The true, behind-the-scenes history of the people who built Silicon
Valley and shaped Big Tech in America
Long before Margaret O'Mara became one of our most consequential
historians of the American-led digital revolution, she worked in the
White House of Bill Clinton and Al Gore in the earliest days of the
commercial Internet. There she saw firsthand how deeply intertwined
Silicon Valley was with the federal government--and always had been--and
how shallow the common understanding of the secrets of the Valley's
success actually was. Now, after almost five years of pioneering
research, O'Mara has produced the definitive history of Silicon Valley
for our time, the story of mavericks and visionaries, but also of
powerful institutions creating the framework for innovation, from the
Pentagon to Stanford University.
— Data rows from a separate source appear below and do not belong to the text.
(** * railway-image-updater: the update endpoint and the Railway client

    A shallow embedding of [main.go] (the HTTP handler and [matchesPrefix])
    and of the Railway client ([GetServices], [resolveReplicaCount],
    [UpdateServiceImage], [UpdateServices]), followed by the properties the
    specification states about them.

    Conventions.
    - A Go [string] is a sequence of bytes: [string] of 8-bit [ascii].
    - A Go [int] is a [Z] (the programs below never overflow one, except in
      the conversion from [float64], which is written out).
    - A Go [map[string]interface{}] is a [gmap string value]; the order in
      which [range] visits a map is not fixed by the language, so it is an
      explicit argument of the code that ranges over one.
    - The remote GraphQL API is an oracle over the history of the calls
      made so far; code that talks to it threads that history.
    - Of the libraries, [strings], [strconv.ParseFloat] and the decoding
      of [encoding/json] into [interface{}] are written out, since
      [resolveReplicaCount] is stated on the bytes of [meta]; the decoding
      of a body or of a response into a struct, and [uuid.Parse], are
      parameters of the code that calls them.
    - Logging is left out. *)

From Stdlib Require Import ZArith NArith String Ascii List Bool Lia.
From Stdlib Require Import SpecFloat DecimalString.
From stdpp Require Import gmap strings list fin_maps.

Set Warnings "-register-all".
Local Open Scope string_scope.
Local Open Scope list_scope.

(* ===================================================================== *)
(** * Go's [strings] package, as far as the program uses it              *)
(* ===================================================================== *)

Module GoStrings.

(** [strings.HasPrefix(s, prefix)]: byte-wise, hence case-sensitive. *)
Definition HasPrefix (s prefix : string) : bool := String.prefix prefix s.

(** [strings.Split(s, sep)] for a separator of one byte (the program
    only splits at [":"]): the pieces between the separators, in order;
    a string with [n] separators gives [n + 1] pieces. *)
Fixpoint Split (s : string) (sep : ascii) : list string :=
  match s with
  | EmptyString => [EmptyString]
  | String c rest =>
      if Ascii.eqb c sep then EmptyString :: Split rest sep
      else match Split rest sep with
           | piece :: pieces => String c piece :: pieces
           | [] => [String c EmptyString]
           end
  end.

End GoStrings.

(* ===================================================================== *)
(** * Go's [float64] and [strconv.ParseFloat]                            *)
(* ===================================================================== *)

Module GoFloat.

(** A [float64] is an IEEE 754 binary64 number: [spec_float] with a
    mantissa of 53 bits and infinities at exponent 1024. *)
Definition float64 : Type := spec_float.
Definition prec : Z := 53.
Definition emax : Z := 1024.

Definition zero : float64 := S754_zero false.

(** [a > b] on [float64]. *)
Definition gt (a b : float64) : bool := SFltb b a.

(** The decimal number [m * 10 ^ e10] with sign [neg], rounded to the
    nearest [float64], ties to even, as [strconv.ParseFloat] rounds. *)
Definition of_decimal (neg : bool) (m : Z) (e10 : Z) : float64 :=
  match m with
  | Zpos p =>
      if (0 <=? e10)%Z
      then binary_round prec emax neg (p * Z.to_pos (10 ^ e10))%positive 0
      else
        let '(q, e, loc) :=
          SFdiv_core_binary prec emax (Zpos p) 0 (10 ^ (- e10))%Z 0 in
        binary_round_aux prec emax neg q e loc
  | _ => S754_zero neg
  end.

Definition minInt64 : Z := - 2 ^ 63.
Definition maxInt64 : Z := 2 ^ 63 - 1.

(** [int(f)] for a [float64]: the fraction is discarded (truncation
    towards zero). When the result does not fit an [int] (64 bits) the
    language leaves the value to the implementation; amd64 gives the
    smallest [int], which is what is written here. *)
Definition to_int (f : float64) : Z :=
  match f with
  | S754_zero _ => 0
  | S754_finite s m e =>
      let t := if (0 <=? e)%Z then (Zpos m * 2 ^ e)%Z
               else (Zpos m / 2 ^ (- e))%Z in
      let v := if s then (- t)%Z else t in
      if ((minInt64 <=? v) && (v <=? maxInt64))%Z then v else minInt64
  | _ => minInt64
  end.

End GoFloat.

(* ===================================================================== *)
(** * Go's [encoding/json]: decoding a document into [interface{}]       *)
(* ===================================================================== *)

(** What [json.Unmarshal] stores in an [interface{}]: [nil], [bool],
    [float64], [string], [[]interface{}] and [map[string]interface{}]. *)
Inductive value :=
  | VNil
  | VBool (b : bool)
  | VFloat (f : GoFloat.float64)
  | VString (s : string)
  | VSlice (items : list value)
  | VMap (m : gmap string value).

Module GoJson.

Definition byte (c : ascii) : N := N_of_ascii c.
Definition chr (n : N) : ascii := ascii_of_N n.

Definition quote : ascii := chr 34.
Definition backslash : ascii := chr 92.

Definition is_space (c : ascii) : bool :=
  let n := byte c in
  ((n =? 32) || (n =? 9) || (n =? 10) || (n =? 13))%N.

Definition is_digit (c : ascii) : bool :=
  let n := byte c in ((48 <=? n) && (n <=? 57))%N.

(** ** Strings *)

(** A byte within the bounds a position of a UTF-8 sequence allows. *)
Definition cont (lo hi : N) (c : ascii) : bool :=
  ((lo <=? byte c) && (byte c <=? hi))%N.

(** The length in bytes of the well-formed UTF-8 sequence at the head
    of [s], or [0] when the head is not one ([utf8.DecodeRune] then
    answers [RuneError] with size 1). *)
Definition utf8_size (s : string) : nat :=
  match s with
  | String c0 rest =>
      let b := byte c0 in
      if (b <? 128)%N then 1%nat
      else if ((194 <=? b) && (b <=? 223))%N then
        match rest with
        | String c1 _ => if cont 128 191 c1 then 2%nat else 0%nat
        | _ => 0%nat
        end
      else if ((224 <=? b) && (b <=? 239))%N then
        match rest with
        | String c1 (String c2 _) =>
            let lo := if (b =? 224)%N then 160%N else 128%N in
            let hi := if (b =? 237)%N then 159%N else 191%N in
            if cont lo hi c1 && cont 128 191 c2 then 3%nat else 0%nat
        | _ => 0%nat
        end
      else if ((240 <=? b) && (b <=? 244))%N then
        match rest with
        | String c1 (String c2 (String c3 _)) =>
            let lo := if (b =? 240)%N then 144%N else 128%N in
            let hi := if (b =? 244)%N then 143%N else 191%N in
            if cont lo hi c1 && cont 128 191 c2 && cont 128 191 c3
            then 4%nat else 0%nat
        | _ => 0%nat
        end
      else 0%nat
  | EmptyString => 0%nat
  end.
(** [render].  [None] stands for a call that does not return (a staged
    loop that never reaches [head >= N]); [Some (inl e)] for exception [e];
    [Some (inr (self', results))] for the returned dictionary, with the
    renderer as the call left it.  [torch.empty] buffers are filled with
    NaN; [torch.empty((B, N, semantic_class_length))] raises for a negative
    size, before any chunk is rendered. *)
Definition render (self : NeRFRenderer) (rays_o rays_d : list (list vec3))
  (semantic_class_length : Z) (staged : bool) (max_ray_batch : Z) (kw : kwargs)
  : option (M (NeRFRenderer * results_dict)) :=
  let '(B, N) := shape2 rays_o in
  if staged && negb (cuda_ray self) then
    if (semantic_class_length <? 0)%Z then Some (raise negative_dimension)
    else
      let bufs :=
        {| buf_depth := replicate B (replicate N FNaN);
           buf_image := replicate B (replicate N (replicate 3 FNaN));
           buf_semantic :=
             replicate B (replicate N
               (replicate (Z.to_nat semantic_class_length) FNaN)) |} in
      match staged_rows self rays_o rays_d kw (Z.of_nat N) max_ray_batch
              (arange B) bufs with
      | None => None
      | Some (inl e) => Some (inl e)
      | Some (inr (self', bufs)) =>
          let results : results_dict := ∅ in
          let results := <["depth" := RScalar (buf_depth bufs)]> results in
          let results := <["image" := RVector (buf_image bufs)]> results in
          let results := <["semantic" := RVector (buf_semantic bufs)]> results in
          Some (inr (self', results))
      end
  else
    Some (call_run_cuda self rays_o rays_d (Some semantic_class_length) kw).

End Render.

(* ===================================================================== *)
(** ** The grid updater *)
(* ===================================================================== *)

(** [t.split(S)]: consecutive chunks of [S] elements, the last one
    possibly shorter ([fuel] bounds the number of chunks). *)
Fixpoint split_chunks {A} (fuel n : nat) (l : list A) : list (list A) :=
  match fuel, l with
  | O, _ | _, [] => []
  | S fuel', _ => take n l :: split_chunks fuel' n (drop n l)
  end.

Definition torch_split {A} (S : Z) (l : list A) : M (list (list A)) :=
  if (0 <? S)%Z then mret (split_chunks (length l) (Z.to_nat S) l)
  else raise (RuntimeError "split expects a positive split_size").

(** [custom_meshgrid(xs, ys, zs)] followed by the three [reshape(-1, 1)]
    and [torch.cat(..., dim=-1)]: the points of the block, [xs] outermost. *)
Definition block_coords (xs ys zs : list Z) : list (Z * Z * Z) :=
  x ← xs; y ← ys; z ← zs; [(x, y, z)].

(** Python's [a / b] on numbers. *)
Definition py_div (a b : tfloat) : M tfloat :=
  if feqb b fzero then raise ZeroDivisionError else mret (fdiv a b).

(** [2 * coords.float() / (self.grid_size - 1) - 1] for one point. *)
Definition to_unit_cube (grid_size : Z) (c : Z * Z * Z) : vec3 :=
  let f (v : Z) :=
    fsub (fdiv (fmul (of_Z 2) (of_Z v)) (of_Z (grid_size - 1))) fone in
  let '(x, y, z) := c in (f x, f y, f z).

(** [xyzs * (bound - half_grid_size)] followed by
    [+= (noise * 2 - 1) * half_grid_size] for one point. *)
Definition jitter (bound half_grid_size : tfloat) (p noise : vec3) : vec3 :=
  let f (v u : tfloat) :=
    fadd (fmul v (fsub bound half_grid_size))
         (fmul (fsub (fmul u (of_Z 2)) fone) half_grid_size) in
  let '(x, y, z) := p in
  let '(u, v, w) := noise in (f x u, f y v, f z w).

(** [row[indices] = values]: the writes one after the other (with a
    repeated index the last one stays). *)
Fixpoint scatter (row : list tfloat) (indices : list Z) (values : list tfloat)
  : M (list tfloat) :=
  match indices, values with
  | [], [] => mret row
  | i :: indices', v :: values' =>
      if decide (0 <= i < Z.of_nat (length row))%Z then
        scatter (<[Z.to_nat i := v]> row) indices' values'
      else raise (RuntimeError "index out of range")
  | _, _ => raise (RuntimeError "shape mismatch")
  end.

(** [t[cas, indices] = values] *)
Definition scatter_row (t : list (list tfloat)) (cas : Z) (indices : list Z)
  (values : list tfloat) : M (list (list tfloat)) :=
  match t !! Z.to_nat cas with
  | Some row => row' ← scatter row indices values; mret (<[Z.to_nat cas := row']> t)
  | None => raise (RuntimeError "IndexError")
  end.

(** [torch.nonzero(row > 0).squeeze(-1)] *)
Definition occupied_indices (row : list tfloat) : list Z :=
  (fun p => Z.of_nat p.1) <$> filter (fun p => fgt p.2 fzero = true) (imap pair row).

(** [idx[mask]]: gather. *)
Definition gather (idx : list Z) (mask : list Z) : M (list Z) :=
  mapM (fun k => match idx !! Z.to_nat k with
                 | Some v => if decide (0 <= k)%Z then mret v
                             else raise (RuntimeError "index out of range")
                 | None => raise (RuntimeError "index out of range")
                 end) mask.

(** The "ema update" of one voxel:
    [valid_mask = (density_grid >= 0) & (tmp_grid >= 0)] selects it, and a
    selected voxel becomes [torch.maximum(old * decay, tmp)]. *)
Definition valid_mask (old tmp : tfloat) : bool := fge old fzero && fge tmp fzero.

Definition ema_cell (decay old tmp : tfloat) : tfloat :=
  if valid_mask old tmp then maximum (fmul old decay) tmp else old.

(** [self.density_grid[count == 0] = -1], the last statement of
    [mark_untrained_grid]; [count] is the [CAS, H * H * H] tensor of the
    number of training cameras that see each voxel. *)
Definition mark_cell (old : tfloat) (count : Z) : tfloat :=
  if (count =? 0)%Z then of_Z (-1) else old.

Definition mark_untrained (grid : list (list tfloat)) (count : list (list Z))
  : list (list tfloat) :=
  zip_with (zip_with mark_cell) grid count.

(** The ema update on the whole [CAS, H * H * H] grid. *)
Definition ema_update (decay : tfloat) (grid tmp_grid : list (list tfloat))
  : list (list tfloat) :=
  zip_with (zip_with (ema_cell decay)) grid tmp_grid.

(** [torch.mean(self.density_grid.clamp(min=0)).item()] *)
Definition clamped_mean (grid : list (list tfloat)) : tfloat :=
  fmean ((fun x => clamp_min x fzero) <$> concat grid).

(** [int(self.step_counter[:total_step, 0].sum().item() / total_step)]:
    the quotient truncated towards zero (the float rounding of the
    quotient is not modelled). *)
Definition averaged_count (step_counter : list (list Z)) (total_step : Z) : Z :=
  let col := (fun row => default 0%Z (head row)) <$> py_slice 0 total_step step_counter in
  Z.quot (foldr Z.add 0%Z col) total_step.

Section Updater.
Context `{RM : RayMarching} `{F : NeRFField} `{TR : TorchRandom}.

(** The lines shared by both sweeps: scale, jitter, query the density and
    assign row [cas] of [tmp_grid]. *)
Definition query_and_assign (self : NeRFRenderer) (g : rng) (cas : Z)
  (coords : list (Z * Z * Z)) (indices : list Z) (tmp_grid : list (list tfloat))
  : M (list (list tfloat) * rng) :=
  let xyzs := to_unit_cube (grid_size self) <$> coords in
  let bound := py_min (of_Z (2 ^ cas)) (bound self) in
  half_grid_size ← py_div bound (of_Z (grid_size self));
  let '(noise, g) := rand_like3 g (length xyzs) in
  cas_xyzs ← map2M (jitter bound half_grid_size) xyzs noise;
  let sigmas := density cas_xyzs in
  let sigmas := (fun s => fmul s (density_scale self)) <$> sigmas in
  tmp_grid ← scatter_row tmp_grid cas indices sigmas;
  mret (tmp_grid, g).

(** [for cas in range(self.cascade)] of the full sweep, for one block. *)
Fixpoint full_cascades (self : NeRFRenderer) (g : rng) (cass : list Z)
  (coords : list (Z * Z * Z)) (indices : list Z) (tmp_grid : list (list tfloat))
  : M (list (list tfloat) * rng) :=
  match cass with
  | [] => mret (tmp_grid, g)
  | cas :: cass' =>
      '(tmp_grid, g) ← query_and_assign self g cas coords indices tmp_grid;
      full_cascades self g cass' coords indices tmp_grid
  end.

(** The three nested loops over the blocks, flattened into one list of
    blocks in the order the loops visit them. *)
Fixpoint full_blocks (self : NeRFRenderer) (g : rng)
  (blocks : list (list Z * list Z * list Z)) (tmp_grid : list (list tfloat))
  : M (list (list tfloat) * rng) :=
  match blocks with
  | [] => mret (tmp_grid, g)
  | (xs, ys, zs) :: blocks' =>
      let coords := block_coords xs ys zs in
      let indices := morton3D coords in
      '(tmp_grid, g) ←
        full_cascades self g (arange (Z.to_nat (cascade self))) coords indices tmp_grid;
      full_blocks self g blocks' tmp_grid
  end.

(** The "full update" branch. *)
Definition full_sweep (self : NeRFRenderer) (g : rng) (S : Z)
  (tmp_grid : list (list tfloat)) : M (list (list tfloat) * rng) :=
  X ← torch_split S (arange (Z.to_nat (grid_size self)));
  Y ← torch_split S (arange (Z.to_nat (grid_size self)));
  Zs ← torch_split S (arange (Z.to_nat (grid_size self)));
  full_blocks self g (xs ← X; ys ← Y; zs ← Zs; [(xs, ys, zs)]) tmp_grid.

(** The "partial update" branch. *)
Fixpoint partial_sweep (self : NeRFRenderer) (e : extra_state) (g : rng)
  (cass : list Z) (tmp_grid : list (list tfloat)) : M (list (list tfloat) * rng) :=
  match cass with
  | [] => mret (tmp_grid, g)
  | cas :: cass' =>
      let N := Z.to_nat (grid_size self ^ 3 / 4) in
      '(coords, g) ← randint3 g 0 (grid_size self) N;
      let indices := morton3D coords in
      row ← match density_grid e !! Z.to_nat cas with
            | Some row => mret row
            | None => raise (RuntimeError "IndexError")
            end;
      let occ_indices := occupied_indices row in
      '(rand_mask, g) ← randint1 g 0 (Z.of_nat (length occ_indices)) N;
      occ_indices ← gather occ_indices rand_mask;
      let occ_coords := morton3D_invert occ_indices in
      let indices := indices ++ occ_indices in
      let coords := coords ++ occ_coords in
      '(tmp_grid, g) ← query_and_assign self g cas coords indices tmp_grid;
      partial_sweep self e g cass' tmp_grid
  end.

(** Lines 419-480: [tmp_grid], the freshly evaluated densities ([-1] where
    nothing was evaluated). *)
Definition sweep (self : NeRFRenderer) (e : extra_state) (g : rng) (S : Z)
  : M (list (list tfloat) * rng) :=
  let tmp_grid := full_like (of_Z (-1)) (density_grid e) in
  if (iter_density e <? 16)%Z then full_sweep self g S tmp_grid
  else partial_sweep self e g (arange (Z.to_nat (cascade self))) tmp_grid.

(** Lines 487-502: the ema update, the new threshold and bitfield, and the
    step counter. *)
Definition apply_update (self : NeRFRenderer) (e : extra_state) (decay : tfloat)
  (tmp_grid : list (list tfloat)) : extra_state :=
  let grid := ema_update decay (density_grid e) tmp_grid in
  let mean := clamped_mean grid in
  let thresh := py_min mean (density_thresh self) in
  let bitfield := packbits grid thresh (density_bitfield e) in
  let total_step := Z.min 16 (local_step e) in
  {| density_grid := grid;
     density_bitfield := bitfield;
     mean_density := mean;
     iter_density := iter_density e + 1;
     step_counter := step_counter e;
     mean_count :=
       if (0 <? total_step)%Z then averaged_count (step_counter e) total_step
       else mean_count e;
     local_step := 0 |}.

(** [update_extra_state(decay, S)] *)
Definition update_extra_state (self : NeRFRenderer) (g : rng) (decay : tfloat)
  (S : Z) : M (NeRFRenderer * rng) :=
  match extra self with
  | None => mret (self, g)
  | Some e =>
      '(tmp_grid, g) ← sweep self e g S;
      mret (set_extra self (apply_update self e decay tmp_grid), g)
  end.

End Updater.

(* ===================================================================== *)
(** ** Vocabulary of the statements *)
(* ===================================================================== *)


(** What holds of an executed round: it started below the cap with at least
    one alive ray, and its step count is the one the code computes. *)
Definition round_ok (N max_steps : Z) (rd : round) : Prop :=
  (round_step rd < max_steps)%Z
  ∧ (0 < round_alive rd)%Z
  ∧ round_n_step rd = compact_steps N (round_alive rd).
It is also a story of a community that
started off remarkably homogeneous and tight-knit and stayed that way,
and whose belief in its own mythology has deepened into a collective
hubris that has led to astonishing triumphs as well as devastating
second-order effects.
Deploying a wonderfully rich and diverse cast of protagonists, from the
justly famous to the unjustly obscure, across four generations of
explosive growth in the Valley, from the forties to the present, O'Mara
has wrestled one of the most fateful developments in modern American
history into magnificent narrative form. She is on the ground with all
of the key tech companies, chronicling the evolution in their offerings
through each successive era, and she has a profound fingertip feel for
the politics of the sector and its relation to the larger cultural
narrative about tech as it has evolved over the years. Perhaps most
impressive, O'Mara has penetrated the inner kingdom of tech venture
capital firms, the insular and still remarkably old-boy world that
became the cockpit of American capitalism and the crucible for bringing
technological innovation to market, or not.
The transformation of big tech into the engine room of the American
economy and the nexus of so many of our hopes and dreams--and,
increasingly, our nightmares--can be understood, in Margaret O'Mara's
masterful hands, as the story of one California valley. As her majestic
history makes clear, its fate is the fate of us all.